It is often painful to remember the days leading up to the Civil Rights Act. Four black girls died in an act of terror by a white supremacist group who bombed an African American church in Birmingham, Ala., the most visible and horrifying act in an era that included the murders of three men – two white, one black – who were assassinated while registering black voters in Mississippi.

Pictures of young children desegregating white schools in a variety of states but especially in Mississippi and Alabama flooded the airways as did film of demonstrators being fought by cops with dogs and water cannons. It was Alabama Gov. George Wallace who pledged at his Jan. 14, 1963, inauguration that he would fight for “segregation now, segregation tomorrow and segregation forever” – a rallying cry that helped launch Wallace on a national political career.

Much of the issue at the time was simple. The South had a legal system of Jim Crow laws that enshrined separate but equal status for people of color.

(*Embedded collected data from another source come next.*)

Lemma fill_extends base retained l cursor d :
  num base -> num cursor -> tiles 0 l (f64_key cursor) -> laid (f64_key cursor) retained d ->
  let st := foldl (fill_segment base) (l, cursor) retained in
  num st.2 /\ f64_key st.2 = d /\ extends 0 (f64_key cursor) l d st.1 (retained_height retained base).
Proof.
  intros Hb. revert l cursor. induction retained as [|s retained IH]; intros l cursor Hc Ht; cbn [laid foldl].
  - intros Hd. cbn [fst snd]. split_and!; [done | done |]. split; [by rewrite <-Hd |]. intros z Hz. split; [done | lia].
  - intros (H1 & H2 & H3 & [H4 H4'] & Hl). cbv zeta.
    pose proof (gap_extends _ _ _ cursor (z_start s) base Ht Hc H1 Hb eq_refl H4) as Hgap.
    unfold fill_segment at 2 4 6. set (l1 := if f64_ltb cursor (z_start s) then _ else l) in *.
    pose proof (push_extends 0 l1 _ (z_start s) (z_end s) (seg_height s) (proj1 Hgap) H1 H2 H3 eq_refl H4') as Hseg.
    destruct (IH _ (z_end s) H2 (proj1 Hseg) Hl) as (Hn & Hk & Hrest).
    split_and!; [exact Hn | exact Hk |]. pose proof (laid_le _ _ _ Hl).
    set (upto := fun z => if (f64_key z <? f64_key (z_start s))%Z then base else seg_height s).
    set (all := fun z => if (f64_key z <? f64_key (z_end s))%Z then upto z else retained_height retained base z).
    assert (Hall : extends 0 (f64_key cursor) l d (foldl (fill_segment base)
      (push_profile_segment l1 (z_start s) (z_end s) (seg_height s), z_end s) retained).1 all).
    { assert (Hupto : extends 0 (f64_key cursor) l (f64_key (z_end s))
        (push_profile_segment l1 (z_start s) (z_end s) (seg_height s)) upto).
      { apply (extends_profile_trans 0 _ _ _ l l1 _ _ _ upto H4 Hgap Hseg); intros z _ Hz; unfold upto;
          destruct (Z.ltb_spec (f64_key z) (f64_key (z_start s))); (lia || reflexivity). }
      apply (extends_profile_trans 0 (f64_key cursor) (f64_key (z_end s)) _ l _ _ _ _ all ltac:(lia) Hupto Hrest); intros z _ Hz; unfold all;
        destruct (Z.ltb_spec (f64_key z) (f64_key (z_end s))); (lia || reflexivity). }
    destruct Hall as [Htiles Hat]. split; [exact Htiles |]. intros z Hz. destruct (Hat z Hz) as [K N]. split; [exact K |].
    intros Hin. rewrite (retained_height_cons s retained base z d Hl H1 H2 Hz H4').
    specialize (N Hin). unfold all, upto in N.
    destruct (Z.ltb_spec (f64_key z) (f64_key (z_start s))), (Z.ltb_spec (f64_key z) (f64_key (z_end s))); try lia; exact N.
Qed.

The laws often went back to the late 19th century as the South tried to rid itself of the pain of black slavery and the decades of what whites saw as exploitation at the hands of former slaves and white Yankees seeking spoils after the Civil War.

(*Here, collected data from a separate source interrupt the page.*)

Definition surface_written (c : bb_call) : option SurfaceClassificationIR :=
  match c with
  | CommitSurfaceClassification ir | ReplaceSurfaceClassification ir => Some ir
  | _ => None
  end.
Definition layer_plan_written (c : bb_call) : option LayerPlanIR :=
  match c with CommitLayerPlan ir | ReplaceLayerPlan ir => Some ir | _ => None end.
Definition slice_written (c : bb_call) : option (list SliceIR) :=
  match c with CommitSliceIr ir | ReplaceSliceIr ir => Some ir | _ => None end.
Definition seam_written (c : bb_call) : option SeamPlanIR :=
  match c with CommitSeamPlan ir => Some ir | _ => None end.
Definition support_written (c : bb_call) : option SupportPlanIR :=
  match c with CommitSupportPlan ir => Some ir | _ => None end.
Definition region_map_written (c : bb_call) : option RegionMapIR :=
  match c with CommitRegionMap ir => Some ir | _ => None end.
Definition selection_written (c : bb_call) : option LayerSelectionIndex :=
  match c with CommitLayerSelectionIndex index => Some index | _ => None end.
Definition geometry_written (c : bb_call) : option SupportGeometryIR :=
  match c with CommitSupportGeometry ir => Some ir | _ => None end.
Definition analysis_written (c : bb_call) : option SupportAnalysisIR :=
  match c with CommitSupportAnalysis ir => Some ir | _ => None end.
Definition layer_written (i : nat) (c : bb_call) : option LayerCollectionIR :=
  match c with
  | CommitLayerOutput j ir => if decide (i = j) then Some ir else None
  | _ => None
  end.
Definition drain_done (c : bb_call) : option unit :=
  match c with DrainLayerOutputs => Some tt | _ => None end.

Definition spec_commit {A} (earlier : list A) (slot : BlackboardPrepassSlot) : bb_reply :=
  Done_ (match earlier with [] => Ok tt | _ => Err (DuplicatePrepassCommit slot) end).
Definition spec_replace {A} (earlier : list A) (slot : BlackboardPrepassSlot) : bb_reply :=
  Done_ (match earlier with [] => Err (MissingRequiredPrepass slot) | _ => Ok tt end).

(** One support plan out of those of the families. *)
Definition merge_plans (plans : list SupportPlanIR) : option SupportPlanIR :=
  match plans with
  | [] => None
  | plan :: _ =>
      Some {| sup_schema_version := sup_schema_version plan;
              sup_entries := concat (sup_entries <$> plans);
              sup_raft_plan := foldl merge_raft_plans None (sup_raft_plan <$> plans) |}
  end.

Definition spec_support (plans : list SupportPlanIR) (ir : SupportPlanIR) : bb_reply :=
  Done_ (if decide (Forall (fun plan => sup_schema_version plan = sup_schema_version ir)
                           (take 1 plans))
         then match first_repeated [] (support_identity <$> concat (sup_entries <$> plans ++ [ir])) with
              | Some id => Err (duplicate_support_error id)
              | None => Ok tt
              end
         else Err (DuplicatePrepassCommit SlotSupportPlan)).

(** The reply to [c] after the calls of [log]. *)
Definition spec_reply (layer_count : nat) (log : list (bb_call * bb_reply)) (c : bb_call)
    : bb_reply :=
  match c with
  | CommitSurfaceClassification _ => spec_commit (log_values surface_written log) SlotSurfaceClassification
  | ReplaceSurfaceClassification _ => spec_replace (log_values surface_written log) SlotSurfaceClassification
  | CommitLayerPlan _ => spec_commit (log_values layer_plan_written log) SlotLayerPlan
  | ReplaceLayerPlan _ => spec_replace (log_values layer_plan_written log) SlotLayerPlan
  | CommitSeamPlan ir =>
      match first_repeated [] (spe_region_key <$> seam_entries ir) with
      | Some key => Done_ (Err (DuplicateSeamPlanEntry key))
      | None => spec_commit (log_values seam_written log) SlotSeamPlan
      end
  | CommitSupportPlan ir => spec_support (log_values support_written log) ir
  | CommitRegionMap _ => spec_commit (log_values region_map_written log) SlotRegionMap
  | CommitSliceIr _ => spec_commit (log_values slice_written log) SlotSliceIR
  | ReplaceSliceIr _ => spec_replace (log_values slice_written log) SlotSliceIR
  | CommitLayerSelectionIndex _ =>
      Selected (match log_values selection_written log with
                | [] => Ok tt
                | _ => Err SelectionIndexAlreadyCommitted
                end)
  | CommitSupportGeometry _ => spec_commit (log_values geometry_written log) SlotSupportGeometry
  | CommitSupportAnalysis _ => spec_commit (log_values analysis_written log) SlotSupportAnalysis
  | CommitLayerOutput i _ =>
      Done_ (match log_values drain_done log with
             | _ :: _ => Err LayerOutputsAlreadyDrained
             | [] =>
                 if decide (layer_count <= i) then Err (LayerSlotOutOfRange i layer_count)
                 else match log_values (layer_written i) log with
                      | [] => Ok tt
                      | _ => Err (DuplicateLayerCommit i)
                      end
             end)
  | DrainLayerOutputs =>
      Drained (match log_values drain_done log with
               | _ :: _ => Err LayerOutputsAlreadyDrained
               | [] =>
                   match filter (fun i => log_values (layer_written i) log = []) (seq 0 layer_count) with
                   | [] => Ok (omap (fun i => head (log_values (layer_written i) log)) (seq 0 layer_count))
                   | missing => Err (IncompleteLayerDrain missing)
                   end
               end)
  end.

(** The slots after the calls of [log]. *)
Definition log_state (mesh : MeshIR) (layer_count : nat) (log : list (bb_call * bb_reply))
    : Blackboard :=
  {| mesh_ir := mesh;
     surface_classification := last (log_values surface_written log);
     layer_plan := last (log_values layer_plan_written log);
     seam_plan := last (log_values seam_written log);
     support_plan := merge_plans (log_values support_written log);
     region_map := last (log_values region_map_written log);
     slice_ir := last (log_values slice_written log);
     layer_selection_index := last (log_values selection_written log);
     support_geometry := last (log_values geometry_written log);
     support_analysis := last (log_values analysis_written log);
     layer_outputs :=
       match log_values drain_done log with
       | [] => Some ((fun i => head (log_values (layer_written i) log)) <$> seq 0 layer_count)
       | _ => None
       end |}.

(** ** Auxiliary lemmas *)

Lemma first_repeated_None {A} `{EqDecision A} (seen l : list A) :
  first_repeated seen l = None <-> NoDup l /\ forall x, x ∈ l -> x ∉ seen.
Proof.
  revert seen. induction l as [|x l IH]; intros seen; simpl.
  { split; [|done]. split; [constructor|set_solver]. }
  case_decide as Hx; [split; [done|]; intros [_ Hs]; by destruct (Hs x); [left|]|].
  rewrite IH, NoDup_cons. set_solver.
Qed.

Lemma log_values_snoc {A} (written : bb_call -> option A) log c r :
  log_values written (log ++ [(c, r)]) =
  log_values written log ++ (if accepted r then option_list (written c) else []).
Proof.
  unfold log_values. rewrite omap_app. f_equal. simpl.
  destruct (accepted r); [|done]. by destruct (written c).
Qed.

Lemma log_values_app {A} (written : bb_call -> option A) log1 log2 :
  log_values written (log1 ++ log2) = log_values written log1 ++ log_values written log2.
Proof. apply omap_app. Qed.

Lemma last_cons_some {A} (x : A) l : exists y, last (x :: l) = Some y.
Proof. destruct (last (x :: l)) eqn:E; [eauto|]. by apply last_None in E. Qed.

Lemma missing_indices_fmap (f : nat -> option LayerCollectionIR) n k :
  omap (fun '(index, slot) => match slot with None => Some index | Some _ => None end)
       (zip (seq k n) (f <$> seq k n)) =
  filter (fun i => f i = None) (seq k n).
Proof.
  revert k. induction n as [|n IH]; intros k; [done|]. cbn [seq fmap list_fmap zip zip_with].
  rewrite filter_cons. simpl. rewrite <-(IH (S k)).
  destruct (f k); by case_decide.
Qed.

Lemma option_head_None {A} (l : list A) : head l = None <-> l = [].
Proof. by destruct l. Qed.

Lemma missing_spec n log :
  missing_indices ((fun i => head (log_values (layer_written i) log)) <$> seq 0 n) =
  filter (fun i => log_values (layer_written i) log = []) (seq 0 n).
Proof.
  unfold missing_indices. rewrite length_fmap, length_seq.
  rewrite (missing_indices_fmap (fun i => head (log_values (layer_written i) log)) n 0).
  apply list_filter_iff. intros i. apply option_head_None.
Qed.

Lemma log_values_rejected {A} (written : bb_call -> option A) log c r :
  accepted r = false -> log_values written (log ++ [(c, r)]) = log_values written log.
Proof. intros Hr. by rewrite log_values_snoc, Hr, app_nil_r. Qed.

Lemma log_values_other {A} (written : bb_call -> option A) log c r :
  written c = None -> log_values written (log ++ [(c, r)]) = log_values written log.
Proof. intros Hc. rewrite log_values_snoc, Hc. case_match; by rewrite app_nil_r. Qed.

Lemma log_values_write {A} (written : bb_call -> option A) log c r x :
  accepted r = true -> written c = Some x ->
  log_values written (log ++ [(c, r)]) = log_values written log ++ [x].
Proof. intros Hr Hc. by rewrite log_values_snoc, Hr, Hc. Qed.

(** A rejected call leaves the log's state alone. *)
Lemma log_state_rejected mesh n log c r :
  accepted r = false -> log_state mesh n (log ++ [(c, r)]) = log_state mesh n log.
Proof.
  intros Hr. unfold log_state. rewrite !(log_values_rejected _ _ _ _ Hr).
  f_equal. case_match; [|done]. f_equal. apply list_fmap_ext. intros _ i _.
  by rewrite (log_values_rejected _ _ _ _ Hr).
Qed.

(** The layer slots of the log after a call that writes none. *)
Lemma log_layers_other n log c r :
  (forall i, layer_written i c = None) ->
  (fun i => head (log_values (layer_written i) (log ++ [(c, r)]))) <$> seq 0 n =
  (fun i => head (log_values (layer_written i) log)) <$> seq 0 n.
Proof. intros Hc. apply list_fmap_ext. intros _ i _. by rewrite log_values_other. Qed.

Lemma merge_plans_snoc plan plans ir :
  merge_plans ((plan :: plans) ++ [ir]) =
  Some {| sup_schema_version := sup_schema_version plan;
          sup_entries := concat (sup_entries <$> plan :: plans) ++ sup_entries ir;
          sup_raft_plan :=
            merge_raft_plans (foldl merge_raft_plans None (sup_raft_plan <$> plan :: plans))
                             (sup_raft_plan ir) |}.
Proof.
  cbn [merge_plans app]. do 2 f_equal.
  - rewrite app_comm_cons, fmap_app, concat_app. simpl. by rewrite app_nil_r.
  - by rewrite app_comm_cons, fmap_app, foldl_app.
Qed.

But the facilities never really were equal and over the years the disparity between blacks and whites legally grew in the South. The North was hardly immune to racism, but the issue there was more de facto segregation rather than the South’s legal framework of discrimination in housing, jobs and opportunity.

The Civil Rights Act was designed to change the legal forms of segregation. The act, the first of many, outlawed discrimination and segregation in schools, employment and places of public accommodation among other areas. The signing 50 years ago changed the face of America, as Barack Obama, the first African American president, noted in a civil rights speech at the LBJ Library in Austin, Texas, in April.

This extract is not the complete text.